The tarsals are the seven bones of the ankle. The ankle transmits the weight of the body from the tibia and the fibula to the foot. The metatarsals are the five bones of the foot. The phalanges are the 14 bones of the toes. Each toe consists of three phalanges, except for the big toe that has only two (Figure 38.15). Variations exist in other species for example, the horse’s metacarpals and metatarsals are oriented vertically and do not make contact with the substrate.

Evolution Connection

Evolution of Body Design for Locomotion on Land

The transition of vertebrates onto land required a number of changes in body design, as movement on land presents a number of challenges for animals that are adapted to movement in water. The buoyancy of water provides a certain amount of lift, and a common form of movement by fish is lateral undulations of the entire body.
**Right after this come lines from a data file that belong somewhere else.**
(** * Simple Chat (webapp.py): the Flask chat endpoint and the browser client

    A shallow embedding of [src/webapp.py].  The file has two halves, as the
    program has: [Module Server] embeds the Python handler [chat], and
    [Module Client] embeds the JavaScript of the page ([loadHistory],
    [saveHistory], [renderMessages], [escapeHtml], [linkify],
    [sendMessage]). *)

From Stdlib Require Import ZArith NArith String Ascii SpecFloat.
From stdpp Require Import gmap list fin_maps.

#[local] Set Warnings "-register-all".
#[local] Open Scope N_scope.

(** ** Text

    A Python [str] is a sequence of code points and a JavaScript string a
    sequence of UTF-16 code units; both are lists of numbers here.  (A code
    unit is below 65536; no definition or fact below needs the bound.)  [lit]
    writes an ASCII literal of the source. *)

Definition lit (s : string) : list N :=
  map N_of_ascii (list_ascii_of_string s).

(** ** Results of code that may raise *)

Inductive result (E A : Type) : Type :=
| Ok (a : A)
| Raise (e : E).
Arguments Ok {E A} a.
Arguments Raise {E A} e.

Declare Scope result_scope.
Delimit Scope result_scope with result.
Notation "'let!' x ':=' c 'in' k" :=
  (match c with Ok x => k | Raise e => Raise e end)
  (at level 10, x name, c at level 100, k at level 200) : result_scope.

(** * The server: [chat] *)

Module Server.

#[local] Open Scope result_scope.

Abbreviation pystr := (list N) (only parsing).

(** Values that [request.get_json] hands to the handler. *)
Inductive pyval : Type :=
| PNone
| PBool (b : bool)
| PInt (z : Z)
| PFloat (f : spec_float)
| PStr (s : pystr)
| PList (l : list pyval)
| PDict (d : gmap pystr pyval).

(** An exception object: its class and the text [str(e)] gives. *)
Record pyexn := Exception { exn_class : pystr; exn_text : pystr }.

Definition str (e : pyexn) : pystr := exn_text e.

Definition type_name (v : pyval) : pystr :=
  match v with
  | PNone => lit "NoneType"
  | PBool _ => lit "bool"
  | PInt _ => lit "int"
  | PFloat _ => lit "float"
  | PStr _ => lit "str"
  | PList _ => lit "list"
  | PDict _ => lit "dict"
  end.

Definition AttributeError (v : pyval) (attr : string) : pyexn :=
  Exception (lit "AttributeError")
    (lit "'" ++ type_name v ++ lit "' object has no attribute '" ++ lit attr ++ lit "'").

Definition IndexError : pyexn :=
  Exception (lit "IndexError") (lit "list index out of range").

(** [obj.get(key, default)]: only a dict has the method. *)
Definition py_get (obj : pyval) (key : pystr) (dflt : pyval) : result pyexn pyval :=
  match obj with
  | PDict d => Ok (default dflt (d !! key))
  | _ => Raise (AttributeError obj "get")
  end.

Definition isinstance_list (v : pyval) : bool :=
  match v with PList _ => true | _ => false end.

Definition isinstance_str (v : pyval) : bool :=
  match v with PStr _ => true | _ => false end.

Definition isinstance_dict (v : pyval) : bool :=
  match v with PDict _ => true | _ => false end.

(** [role in ('user','assistant')]: membership by [==], and only a [str]
    equals a [str]. *)
Definition role_in_user_assistant (role : pyval) : bool :=
  match role with
  | PStr s => bool_decide (s = lit "user") || bool_decide (s = lit "assistant")
  | _ => false
  end.

(** [{'role': role, 'content': content}] *)
Definition message (role content : pyval) : pyval :=
  PDict (<[lit "role" := role]> (<[lit "content" := content]> ∅)).

Definition system_prompt : pystr :=
  lit "You are a friendly, concise, cute assistant that replies helpfully and briefly. "
  ++ lit "Keep responses pleasant and slightly playful, suitable for a pastel-themed chat UI.".

Definition system_message : pyval := message (PStr (lit "system")) (PStr system_prompt).

(** The loop [for m in messages: ...] of lines 220-225, the list
    [openai_messages] being threaded through the iterations. *)
Fixpoint for_m_in (messages : list pyval) (openai_messages : list pyval)
  : result pyexn (list pyval) :=
  match messages with
  | [] => Ok openai_messages
  | m :: rest =>
      let! role := py_get m (lit "role") PNone in
      let! content := py_get m (lit "content") PNone in
      if negb (role_in_user_assistant role) || negb (isinstance_str content)
      then for_m_in rest openai_messages                              (* continue *)
      else for_m_in rest (openai_messages ++ [message role content])  (* append *)
  end.

(** ** The upstream completion API *)

(** What [client.chat.completions.create] is called with. *)
Record request := Request {
  req_model : pystr;
  req_messages : list pyval;
  req_max_tokens : Z;
  req_temperature : spec_float
}.

(** What it gives back: the choices, each with the [content] of its message
    ([None] when the message carries no text). *)
Record completion := Completion { choices : list (option pystr) }.

Inductive upstream : Type :=
| Returns (resp : completion)
| Raises (e : pyexn).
This back and forth movement pushes the body against the water, creating forward movement. In most fish, the muscles of paired fins attach to girdles within the body, allowing for some control of locomotion. As certain fish began moving onto land, they retained their lateral undulation form of locomotion (anguilliform). However, instead of pushing against water, their fins or flippers became points of contact with the ground, around which they rotated their bodies.

The effect of gravity and the lack of buoyancy on land meant that body weight was suspended on the limbs, leading to increased strengthening and ossification of the limbs. The effect of gravity also required changes to the axial skeleton. Lateral undulations of land animal vertebral columns cause torsional strain. A firmer, more ossified vertebral column became common in terrestrial tetrapods because it reduces strain while providing the strength needed to support the body’s weight. In later tetrapods, the vertebrae began allowing for vertical motion rather than lateral flexion. Another change in the axial skeleton was the loss of a direct attachment between the pectoral girdle and the head. This reduced the jarring to the head caused by the impact of the limbs on the ground. The vertebrae of the neck also evolved to allow movement of the head independently of the body.

The appendicular skeleton of land animals is also different from aquatic animals. The shoulders attach to the pectoral girdle through muscles and connective tissue, thus reducing the jarring of the skull. Because of a lateral undulating vertebral column, in early tetrapods, the limbs were splayed out to the side and movement occurred by performing “push-ups.” The vertebrae of these animals had to move side-to-side in a similar manner to fish and reptiles. This type of motion requires large muscles to move the limbs toward the midline it was almost like walking while doing push-ups, and it is not an efficient use of energy. Later tetrapods have their limbs placed under their bodies, so that each stride requires less force to move forward. This resulted in decreased adductor muscle size and an increased range of motion of the scapulae. This also restricts movement primarily to one plane, creating forward motion rather than moving the limbs upward as well as forward. The femur and humerus were also rotated, so that the ends of the limbs and digits were pointed forward, in the direction of motion, rather than out to the side. By placement underneath the body, limbs can swing forward like a pendulum to produce a stride that is more efficient for moving over land.